The interior least tern, a hardy Midwestern bird that survived a craze for its plumage and dam-building that destroyed much of its habitat, has soared off the endangered species list.
Federal officials said Tuesday that 35 years of legal protection and habitat restoration efforts had brought the tern back from the brink of extinction.
“Dozens of states, federal agencies, tribes, businesses and conservation groups have worked tirelessly over the course of three decades to successfully recover these birds,” U.S. Fish and Wildlife Service Aurelia Skipwith said.
The smallest members of the tern family, they feed mostly on small fish and build nests on the ground. While most least terns are considered seabirds, some species live by rivers, lakes and wetlands.
Their most important nesting areas are along more than 2,800 miles (4,500 kilometers) of river channels in the Great Plains and the Lower Mississippi Valley. They migrate to the Caribbean and South America for the winter.
Their numbers plummeted in the late 19th and early 20th centuries when their feathers became a popular feature of women’s hats.
Then came a wave of dam and levee construction and other engineering measures to control Middle America’s great rivers — particularly the Missouri and the Mississippi. Those structures wiped out much of the bird’s shoreline habitat.
When listed as endangered in 1985 as a distinct population segment, fewer than 2,000 interior least terns remained, along with a few dozen nesting sites.
The Army Corps of Engineers played a key role in the bird’s recovery, changing river management strategies and placing dredged material to create new nesting and dwelling spots for terns and other imperiled shorebirds such as the piping plover.

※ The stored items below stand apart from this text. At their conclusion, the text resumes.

(* ===== verification/DeliveryRecovery.v ===== *)
(** * The recovery document of a delivery

    [src/src/github_scale_set_delivery_state.rs]: what is known, durably, about
    the acknowledgement of one reconciled delivery, and the steps from its
    reconciliation to a settlement.  The JSON texts and SHA-256 are parameters
    ([CatalogSerde], [DeliverySerde], [Sha256Hasher]); the text of the recovery
    document itself is not modelled. *)

From S2P Require Import Prelude SortBy Artifact ExecutionAdmission ScaleSetProtocol AttemptState.
From S2P Require Import WorkerReconciler AttemptCatalog AttemptCodec ScaleSetDelivery DeliveryConsumer.

Local Open Scope N_scope.

Definition SCALE_SET_DELIVERY_RECOVERY_SCHEMA_VERSION : N := 4.
Definition MAX_DELIVERY_RECOVERY_REVISION : N := 1000000000000.
Definition CATALOG_BINDING_DOMAIN : string :=
  "smolrunner.scale-set-catalog-binding.v1" +:+ String "000" EmptyString.

(** ** Errors *)

Inductive ScaleSetDeliveryRecoveryErrorKind :=
| RecoveryInvalidDocument
| RecoveryVersionIncompatible
| RecoveryDocumentTooLarge
| RecoveryNonCanonical
| RecoveryCorruptState
| RecoveryConflict.

Record ScaleSetDeliveryRecoveryError := mkRecoveryError {
  sre_kind : ScaleSetDeliveryRecoveryErrorKind;
  sre_message : string;
}.

Definition recovery_error := mkRecoveryError.

Definition recovery_corrupt : ScaleSetDeliveryRecoveryError :=
  recovery_error RecoveryCorruptState "Scale Set delivery recovery state is corrupt".

Definition recovery_conflict (message : string) : ScaleSetDeliveryRecoveryError :=
  recovery_error RecoveryConflict message.

(** [map_err(|_| corrupt_state())]. *)
Definition or_corrupt {E A} (r : result E A) : result ScaleSetDeliveryRecoveryError A :=
  map_err (λ _, recovery_corrupt) r.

The steps paid off. The interior least tern’s population is now estimated at more than 18,000, with about 480 nesting sites available in 18 states.
The Endangered Species Act requires the Fish and Wildlife Service to monitor the tern for at least five years to make sure its numbers remain stable.
The engineering changes have drawn criticism and legal action from some Missouri River farmers, who contend they have worsened flooding since the mid-2000s.
But the Army Corps says it will continue conservation and monitoring efforts in an area affecting about 80% of the tern’s breeding population.
Its partnership with other agencies and nonprofits has shown that “we can protect and recover an endangered species while continuing to provide critical navigation and flood control benefits to the nation,” said Major General Diana Holland, Commander of the Mississippi Valley Division of the Corps.
The Corps and the Fish and Wildlife Service teamed with the American Bird Conservancy to develop a computer modeling system to track the bird’s status with and without continued management in certain areas.
Environmental groups that sometimes have opposed dropping species from the endangered list supported the removal of the interior least tern.
“We consider it an Endangered Species Act success story for sure,” said Noah Greenwald of the Center for Biological Diversity.
But he cautioned that vigilance was needed to make sure the bird’s river habitat remains secure.
“Scientists are warning that we’re in danger of losing 1 million species to extinction,” Greenwald said. “Efforts to manage rivers in a more natural way are the kinds of things we need to do to avoid the extinction crisis.”